**Entries provided:**

(* ===== verification/LuaTableGrow.v ===== *)
(** The sizes of the two parts of a table of LuaTable.v, rehashing, and
    insertion with it: counting the integer keys, the optimal size of the array
    part, and the elements that change their part. *)
From stdpp Require Import relations.
From S2P Require Import Prelude LuaStr LuaFormat LuaLex LuaTable LuaTableChain LuaTableHash LuaTablePlace LuaTableRehash.
(* ===== verification/LuaTableMap.v ===== *)
(** What a table of LuaTable.v promises to the rest of the interpreter: it is
    a map from keys, up to equality without metamethods, to values, and a
    traversal meets every entry once. *)
From stdpp Require Import relations.
From S2P Require Import Prelude LuaStr LuaFormat LuaLex LuaTable LuaTableChain LuaTableHash LuaTablePlace LuaTableRehash LuaTableGrow LuaTableInsert.

Section access.
  Context `{Numbers}.
(** ** Access for the interpreter *)
Definition lua_rawget (k : TValue) : tab TValue := s ← reads_table (fun t => luaH_get t k); reads_table (fun t => slot_value t s).
Definition lua_rawgeti (n : Z) : tab TValue := s ← reads_table (fun t => luaH_getnum t n); reads_table (fun t => slot_value t s).
Definition lua_rawset (k v : TValue) : tab () := s ← luaH_set k; put_slot s v.
Definition lua_rawseti (n : Z) (v : TValue) : tab () := s ← luaH_setnum n; put_slot s v.
(** The room that OP_SETLIST makes for the elements up to [last]. *)
Definition reserve (last : Z) : tab () := n ← asks sizearray; if n <? last then luaH_resizearray last else mret ().
(** ** A client *)
Inductive op := Get (k : TValue) | Set_ (k v : TValue) | GetInt (n : Z) | SetInt (n : Z) (v : TValue) | SetStr (s : list Z) (v : TValue) | Reserve (n : Z).
Definition run_op (o : op) : tab TValue :=
  match o with
  | Get k => lua_rawget k
  | Set_ k v => _ ← lua_rawset k v; mret VNil
  | GetInt n => lua_rawgeti n
  | SetInt n v => _ ← lua_rawseti n v; mret VNil
  | SetStr s v => _ ← (p ← luaH_setstr s; put_slot p v : tab ()); mret VNil
  | Reserve n => _ ← reserve n; mret VNil
  end.
Fixpoint run (ops : list op) : tab (list TValue) :=
  match ops with [] => mret [] | o :: ops => v ← run_op o; vs ← run ops; mret (v :: vs) end.
(** The same client of a map that is a function. *)
Definition put (m : TValue -> TValue) (k v : TValue) : TValue -> TValue := fun k2 => if luaO_rawequalObj k k2 then v else m k2.
Definition map_op (m : TValue -> TValue) (o : op) : (TValue -> TValue) * TValue :=
  match o with
  | Get k => (m, m k)
  | Set_ k v => (put m k v, VNil)
  | GetInt n => (m, m (VNumber (of_Z n)))
  | SetInt n v => (put m (VNumber (of_Z n)) v, VNil)
  | SetStr s v => (put m (VString s) v, VNil)
  | Reserve n => (m, VNil)
  end.
Fixpoint map_run (m : TValue -> TValue) (ops : list op) : list TValue :=
  match ops with [] => [] | o :: ops => let '(m, v) := map_op m o in v :: map_run m ops end.
Definition map_end (m : TValue -> TValue) (ops : list op) : TValue -> TValue := fold_left (fun m o => (map_op m o).1) ops m.
(** A traversal as a [for] loop over [next] makes it, from the key [k] on. *)
Fixpoint traverse (fuel : nat) (t : Table) (k : TValue) : outcome (list (TValue * TValue)) :=
  match fuel with
  | O => Fault NoFuel
  | S fuel =>
    r ← luaH_next t k;
    match r with None => mret [] | Some kv => rest ← traverse fuel t kv.1; mret (kv :: rest) end
  end.
End access.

**The problem:**
Output the data exactly, from the first line through the line that holds "Section access.", so that no later line appears.

**Output of the exercise:**
(* ===== verification/LuaTableGrow.v ===== *)
(** The sizes of the two parts of a table of LuaTable.v, rehashing, and
    insertion with it: counting the integer keys, the optimal size of the array
    part, and the elements that change their part. *)
From stdpp Require Import relations.
From S2P Require Import Prelude LuaStr LuaFormat LuaLex LuaTable LuaTableChain LuaTableHash LuaTablePlace LuaTableRehash.
(* ===== verification/LuaTableMap.v ===== *)
(** What a table of LuaTable.v promises to the rest of the interpreter: it is
    a map from keys, up to equality without metamethods, to values, and a
    traversal meets every entry once. *)
From stdpp Require Import relations.
From S2P Require Import Prelude LuaStr LuaFormat LuaLex LuaTable LuaTableChain LuaTableHash LuaTablePlace LuaTableRehash LuaTableGrow LuaTableInsert.

Section access.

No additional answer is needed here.